Margaret grew up in Plentywood, Montana on a wheat farm, and then taught in the one-room schoolhouse there. That tells you something about the self-reliance and practicality that are woven into her nature.
When she fell in love with Stanley Trachta, he was headed into the military, so she waited--engaged for four years. That tells you something about how she knows what she wants and is willing to wait for it.
She and Stan were stationed in Pearl Harbor when the Japanese attacked. There are many stories about Stan, of course, but one about Margaret is that she took her baby daughter, Mary and hid in the sugar cane fields in case there was to be an invasion by land. The woman is brave. And resourceful.
Stan was a career Marine, so they moved every year. Marg had to pack everything up and move her two children into new schools. She is an incredibly hard worker. When they settled in Tucson and bought the Rocking X Ranch (which we own today), they turned it into a summer camp. Marg also worked for the Girl Scouts. She has always given to children. And never was afraid to chase a bear out of the front yard, banging on a frying pan.
Fast forward to her 100th birthday. She was healthy then, and planned a party for over 100 of her friends (all younger than she, of course.) Dressed in a snazzy new suit and sparkly earrings, she worked the room, greeting everyone by name. She always had an incredible warmth, and everyone who knows her loves her.
Marg had a stroke the next year, and so life is limited now. She can't communicate well, except non-verbally. She gazes into your eyes and smiles; I try not to break the stare. She makes her wants known, and has a temper. Her devoted daughter Mary, who takes care of her at home (with lots of help, of course) has to maintain a sense of humor. Her adult grandchildren (along with her great grandchildren) come to visit. On her birthday, she was surrounded by flowers.
Of course the brain and body change at this advanced age, but I think the fundamental qualities that she polished and strengthened during the last 104 years are still intact. She's still self-reliant, even while being dependent on others. She still knows what she wants and will stubbornly wait for it. She is still brave. And still, in her way, resourceful. She still loves children and is excited when they come to visit. She still has an incredible warmth, and all her caretakers and fans love her.
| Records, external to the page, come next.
(** X22: a value returned by the prompt for a column selects at least one
    row when it is the only filter, and every row selected has it in that
    column. *)
Theorem X22_prompted_value_selects_rows (df : Table) (col : string)
    (lines rest : list text) (o : text) :
  _prompt_one_filter py_str lower df col lines = Returns (Some o) rest ->
  exists out,
    apply_filters py_str df [(col, Some o)] = Ok out
    /\ table_rows out <> []
    /\ Forall (fun r => astype_str py_str (r col) = o) (table_rows out).
Proof.
  intros H.
  assert (Hc : has_column (table_columns df) col = true).
  { unfold _prompt_one_filter in H. by destruct (has_column _ col). }
  unfold _prompt_one_filter in H. rewrite Hc in H.
  apply prompt_loop_returns in H as (_ & _ & _ & _ & [Ho _]%options_lower_lookup).
  apply column_options_elem in Ho as (r & Hr & _ & Ho).
  cbn. unfold require. rewrite Hc. cbn [mbind result_bind].
  eexists. split; [done |]. cbn. split.
  - intros E. assert (Hin : In r (List.filter (cell_equals py_str col o) (table_rows df))).
    { apply filter_In. split; [by apply list_elem_of_In |].
      by apply bool_decide_eq_true. }
    by rewrite E in Hin.
  - apply Forall_forall. intros r' [_ Hr']%list_elem_of_In%filter_In.
    by apply bool_decide_eq_true in Hr'.
Qed.
End InteractiveFacts.

Lemma X16_list_options_bounded_witness :
  (0 <= 2)%Z
  /\ (length (_list_options example_str sample_table "continent" 2) <= Z.to_nat 2 + 1)%nat
  /\ (-1 < 0)%Z
  /\ has_column (table_columns sample_table) "continent" = true
  /\ _list_options example_str sample_table "continent" (-1)
     = (take (length (column_options example_str sample_table "continent") - Z.to_nat (- -1))
             (column_options example_str sample_table "continent") ++ [ELLIPSIS])%list.
Proof.
  split; [lia |]. split.
  - apply (X16_list_options_bounded example_str sample_table "continent" 2). lia.
  - split; [lia |]. split; [reflexivity |].
    apply (X16_list_options_bounded example_str sample_table "continent" (-1));
      [lia | reflexivity].
Defined.

Lemma X17_list_options_complete_witness :
  has_column (table_columns sample_table) "continent" = true
  /\ (Z.of_nat (length (column_options example_str sample_table "continent")) <= 15)%Z
  /\ let opts := _list_options example_str sample_table "continent" 15 in
     (forall r, r ∈ table_rows sample_table -> cell_isna (r "continent") = false ->
                astype_str example_str (r "continent") ∈ opts)
     /\ Forall (fun o => exists r, r ∈ table_rows sample_table
                                   /\ cell_isna (r "continent") = false
                                   /\ astype_str example_str (r "continent") = o) opts
     /\ NoDup opts
     /\ ascending text_leb opts.
Proof.
  split; [reflexivity |]. split; [vm_compute; discriminate |].
  apply (X17_list_options_complete example_str sample_table "continent" 15);
    [reflexivity | vm_compute; discriminate].
Defined.

(** The options of [sample_table] for its continents, with a limit of two,
    and with a limit of -1: the last value is left out and the marker
    follows. *)
Example list_options_of_sample_table :
  _list_options example_str sample_table "continent" 15
  = [text_of_string "Africa"; text_of_string "Asia"; text_of_string "Europe"]
  /\ _list_options example_str sample_table "continent" 2
     = [text_of_string "Africa"; text_of_string "Asia"; ELLIPSIS]
  /\ _list_options example_str sample_table "continent" (-1)
     = [text_of_string "Africa"; text_of_string "Asia"; ELLIPSIS]
  /\ _list_options example_str sample_table "type" 15 = [].
Proof. repeat split; reflexivity. Qed.

Lemma X18_apply_filters_conjunction_witness :
  existsb (unknown_column (table_columns sample_table))
    [("continent", Some (text_of_string "Africa")); ("type", None)] = false
  /\ exists out,
       apply_filters example_str sample_table
         [("continent", Some (text_of_string "Africa")); ("type", None)] = Ok out
       /\ table_columns out = table_columns sample_table
       /\ table_rows out
          = List.filter
              (fun r => forallb (passes example_str r)
                          [("continent", Some (text_of_string "Africa")); ("type", None)])
              (table_rows sample_table)
       /\ forall fs',
            fs' ≡ₚ [("continent", Some (text_of_string "Africa")); ("type", None)] ->
            apply_filters example_str sample_table fs' = Ok out.
Proof.
  split; [reflexivity |].
  apply (X18_apply_filters_conjunction example_str sample_table
           [("continent", Some (text_of_string "Africa")); ("type", None)]).
  reflexivity.
Defined.
(** * keia-api: the assessment pipeline

    A shallow embedding of the three serverless handlers of the repository
    (speaking, writing and placement assessment) and of the helpers they
    share: multiple-choice grading, the score-to-level map, the streak
    computation, the clean-up of the language model's reply and the poll loop
    of the transcription job.

    Conventions of the embedding.
    - A JavaScript string is the list of its UTF-16 code units ([list N]).
    - A JavaScript number is an IEEE 754 binary64 value ([float], the
      primitive floats of the prover), so arithmetic rounds as it does in
      the program.
    - A JSON value is a term of [json]; [option json] adds [undefined].
    - Exceptions are values of [exn], threaded through the [res] monad.
    - The document store is a finite map from the paths of the documents
      below [users] (for a user, the user id) to user records, plus
      the list of appended history entries.
    - What the providers answer, what time it is, and whether the store
      accepts a call are inputs of a handler ([env]). *)

From ITree Require Import ITree ITreeFacts.
From Stdlib Require Import ZArith List Bool Lia Floats DecimalString.
From Stdlib Require Strings.String Strings.Ascii.
From stdpp Require Import gmap list strings.

Set Warnings "-inexact-float,-register-all".
Local Open Scope Z_scope.

(** ** Strings *)

Abbreviation jstring := (list N).

(** [u] reads an ASCII literal as a JavaScript string. *)
Fixpoint u (s : String.string) : jstring :=
  match s with
  | String.EmptyString => []
  | String.String a s' => Ascii.N_of_ascii a :: u s'
  end.

Arguments u s%_string_scope.

(** [uq] does the same and turns every apostrophe into a double quote, so
    that JSON texts can be written down as literals. *)
Definition uq (s : String.string) : jstring :=
  List.map (fun c => if (c =? 39)%N then 34%N else c) (u s).

Arguments uq s%_string_scope.

Fixpoint str_eqb (s t : jstring) : bool :=
  match s, t with
  | [], [] => true
  | a :: s', b :: t' => (a =? b)%N && str_eqb s' t'
  | _, _ => false
  end.
(* ===== verification/Codec.v ===== *)
(** * Third-party codecs: serde_json, chrono, sha2 and hex

    The operations of the crates the sources only call, as the class [Codec]; the
    documented behaviour the proofs rely on, as the class [CodecLaws]; and
    [reference_codec], a concrete instance of both at which the hypotheses of
    the theorems are discharged. *)

From S2P Require Import Prelude.

(** [serde_json::Value]. *)
Inductive Value : Type :=
| VNull
| VBool (b : bool)
| VInt (n : Z)
| VFloat (bits : Z)
| VString (s : string)
| VArray (l : list Value)
| VObject (m : list (string * Value)).

Class Codec := {
  json_to_string : Value → string;            (* serde_json::to_string *)
  json_from_str : string → option Value;      (* serde_json::from_str *)
  to_rfc3339 : Z → string;                    (* DateTime::to_rfc3339 *)
  to_rfc3339_nanos : Z → string;              (* to_rfc3339_opts(Nanos, true) *)
  parse_rfc3339 : string → option Z;          (* DateTime::parse_from_rfc3339 *)
  sha256 : string → string;                   (* Sha256::digest *)
  hex_encode : string → string                (* hex::encode *)
}.

(** The base64 crate's standard engine. *)
Class Base64 := { base64_encode : string → string; base64_decode : string → option string }.

(** Instants (nanoseconds since the epoch) whose year has four digits, the range
    in which RFC 3339 text has a fixed width. *)
Definition four_digit_year (t : Z) : Prop :=
  -62167219200 * 1000000000 ≤ t < 253402300800 * 1000000000.

Definition no_nul (s : string) : Prop := "000"%char ∉ chars s.

(** A payload that survives being stored as text.  serde_json guarantees this for
    its own numbers, strings and containers, not for every binary64 value. *)
Definition json_stable `{Codec} (v : Value) : Prop :=
  json_from_str (json_to_string v) = Some v.

Class CodecLaws (c : Codec) : Prop := {
  int_field_stable key n : json_stable (VObject [(key, VInt n)]);
  json_no_nul v : no_nul (json_to_string v);
  rfc3339_roundtrip t : four_digit_year t → parse_rfc3339 (to_rfc3339 t) = Some t;
  nanos_width t : four_digit_year t → String.length (to_rfc3339_nanos t) = 30%nat;
  nanos_inj t u : four_digit_year t → four_digit_year u →
    to_rfc3339_nanos t = to_rfc3339_nanos u → t = u;
  hex_encode_length s : String.length (hex_encode s) = (2 * String.length s)%nat;
  hex_encode_inj s t : hex_encode s = hex_encode t → s = t
}.

(** ** A concrete instance *)

Module Reference.

(** Values as trees, hence as positive numbers, hence as strings of two letters. *)
Definition leaf : Type := bool + Z + Z + string.

Fixpoint to_tree (v : Value) : gen_tree leaf :=
  match v with
  | VNull => GenNode 0 []
  | VBool b => GenLeaf (inl (inl (inl b)))
  | VInt n => GenLeaf (inl (inl (inr n)))
  | VFloat n => GenLeaf (inl (inr n))
  | VString s => GenLeaf (inr s)
  | VArray l => GenNode 1 (to_tree <$> l)
  | VObject m => GenNode 2 ((λ '(k, v), GenNode 3 [GenLeaf (inr k); to_tree v]) <$> m)
  end.

Fixpoint of_tree (t : gen_tree leaf) : option Value :=
  match t with
  | GenNode 0 [] => Some VNull
  | GenLeaf (inl (inl (inl b))) => Some (VBool b)
  | GenLeaf (inl (inl (inr n))) => Some (VInt n)
  | GenLeaf (inl (inr n)) => Some (VFloat n)
  | GenLeaf (inr s) => Some (VString s)
  | GenNode 1 l => VArray <$> mapM of_tree l
  | GenNode 2 l =>
      VObject <$> mapM (λ t, match t with
                             | GenNode 3 [GenLeaf (inr k); v] => pair k <$> of_tree v
                             | _ => None
                             end) l
  | _ => None
  end.

Fixpoint bits (p : positive) : string :=
  match p with xH => "" | xO p => String "0" (bits p) | xI p => String "1" (bits p) end.
Fixpoint of_bits (s : string) : option positive :=
  match s with
  | "" => Some xH
  | String "0" s => xO <$> of_bits s
  | String "1" s => xI <$> of_bits s
  | _ => None
  end.

Fixpoint digits (k : nat) (n : Z) : string :=
  match k with
  | O => ""
  | S k => String (ascii_of_N (Z.to_N (48 + n `mod` 10))) (digits k (n `div` 10))
  end.

Definition hex_digit (n : N) : ascii :=
  if (n <? 10)%N then ascii_of_N (48 + n) else ascii_of_N (87 + n).
Fixpoint hex (s : string) : string :=
  match s with
  | "" => ""
  | String c s =>
      String (hex_digit (N_of_ascii c / 16)%N) (String (hex_digit (N_of_ascii c mod 16)%N) (hex s))
  end.

Definition era_offset : Z := 62167219200 * 1000000000.

#[export] Instance reference_codec : Codec := {|
  json_to_string v := bits (encode (to_tree v));
  json_from_str s := p ← of_bits s; t ← decode (A:=gen_tree leaf) p; of_tree t;
  to_rfc3339 t := bits (encode t);
  to_rfc3339_nanos t := digits 30 (t + era_offset);
  parse_rfc3339 s := p ← of_bits s; decode (A:=Z) p;
  sha256 s := s;
  hex_encode := hex
|}.

Lemma of_bits_bits p : of_bits (bits p) = Some p.
Proof. induction p as [p IH|p IH|]; simpl; rewrite ?IH; done. Qed.

Lemma bits_no_nul p : no_nul (bits p).
Proof.
  unfold no_nul. induction p as [p IH|p IH|]; simpl; [..|by apply not_elem_of_nil];
    (apply not_elem_of_cons; split; [done|apply IH]).
Qed.

Lemma digits_length k n : String.length (digits k n) = k.
Proof. revert n. induction k as [|k IH]; intros n; simpl; [done|by rewrite IH]. Qed.

Lemma ascii_of_N_inj a b :
  (a < 256)%N → (b < 256)%N → ascii_of_N a = ascii_of_N b → a = b.
Proof.
  intros Ha Hb H. rewrite <-(N_ascii_embedding a Ha), <-(N_ascii_embedding b Hb).
  by rewrite H.
Qed.

Lemma digits_inj k n m :
  0 ≤ n < 10 ^ Z.of_nat k → 0 ≤ m < 10 ^ Z.of_nat k → digits k n = digits k m → n = m.
Proof.
  revert n m. induction k as [|k IH]; intros n m Hn Hm; simpl; [lia|].
  intros [= Hd Hr]. rewrite Nat2Z.inj_succ, Z.pow_succ_r in Hn, Hm by lia.
  pose proof (Z.mod_pos_bound n 10). pose proof (Z.mod_pos_bound m 10).
  apply ascii_of_N_inj in Hd; [|lia..].
  apply IH in Hr; [|split; [apply Z.div_pos; lia|apply Z.div_lt_upper_bound; lia]..].
  rewrite (Z.div_mod n 10), (Z.div_mod m 10) by lia. lia.
Qed.

Lemma hex_digit_inj a b : (a < 16)%N → (b < 16)%N → hex_digit a = hex_digit b → a = b.
Proof.
  unfold hex_digit. intros Ha Hb.
  destruct (N.ltb_spec a 10), (N.ltb_spec b 10); intros Hab%ascii_of_N_inj; lia.
Qed.

Lemma hex_length s : String.length (hex s) = (2 * String.length s)%nat.
Proof. induction s as [|c s IH]; cbn [hex String.length]; [done|]. rewrite IH. lia. Qed.

Lemma hex_inj s t : hex s = hex t → s = t.
Proof.
  revert t. induction s as [|c s IH]; intros [|d t]; simpl; try done.
  intros [= H1 H2 H3]. f_equal; [|by apply IH].
  pose proof (N_ascii_bounded c) as Hc. pose proof (N_ascii_bounded d) as Hd.
  apply hex_digit_inj in H1; [|apply N.Div0.div_lt_upper_bound; lia..].
  apply hex_digit_inj in H2; [|apply N.mod_lt; lia..].
  rewrite <-(ascii_N_embedding c), <-(ascii_N_embedding d). f_equal.
  rewrite (N.div_mod' (N_of_ascii c) 16), (N.div_mod' (N_of_ascii d) 16). congruence.
Qed.

Lemma mapM_map_Some {A B} (f : B → option A) (g : A → B) (l : list A) :
  Forall (λ x, f (g x) = Some x) l → mapM f (g <$> l) = Some l.
Proof. induction 1 as [|x l Hx _ IH]; cbn; [done|]. rewrite Hx. cbn. by rewrite IH. Qed.

Fixpoint of_to_tree (v : Value) : of_tree (to_tree v) = Some v.
Proof.
  destruct v as [|b|n|n|s|l|m]; try reflexivity; cbn [to_tree of_tree].
  - rewrite mapM_map_Some; [done|].
    induction l as [|v l IH]; constructor; [apply of_to_tree|apply IH].
  - rewrite mapM_map_Some; [done|].
    induction m as [|[k v] m IH]; constructor; [|apply IH].
    cbn. by rewrite of_to_tree.
Qed.

(** Every payload is stable for this instance. *)
Lemma reference_stable v : json_stable v.
Proof.
  unfold json_stable. cbn [json_from_str json_to_string reference_codec].
  rewrite of_bits_bits. cbn [mbind option_bind]. rewrite decode_encode.
  cbn [mbind option_bind]. apply of_to_tree.
Qed.

#[export] Instance reference_laws : CodecLaws reference_codec.
Proof.
  split.
  - intros key n. apply reference_stable.
  - intros v. apply bits_no_nul.
  - intros t _. cbn [parse_rfc3339 to_rfc3339 reference_codec].
    rewrite of_bits_bits. cbn [mbind option_bind]. apply decode_encode.
  - intros t _. apply digits_length.
  - intros t u Ht Hu H. unfold four_digit_year, to_rfc3339_nanos, reference_codec in *.
    apply digits_inj in H; unfold era_offset in *; lia.
  - apply hex_length.
  - apply hex_inj.
Qed.

End Reference.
Clearly, what we love now is not what she does, because she can't do much. We love what she is. We love her spirit.
Don't you hope that however many years you'll be alive, you'll still exhibit the spirit, the qualities that you're working so hard to develop now? After all, it is that spirit that still lingers like a perfume, even after our loved ones leave their bodies and move on. It's what we are. It's our essence. I think that's really about all we need to remember.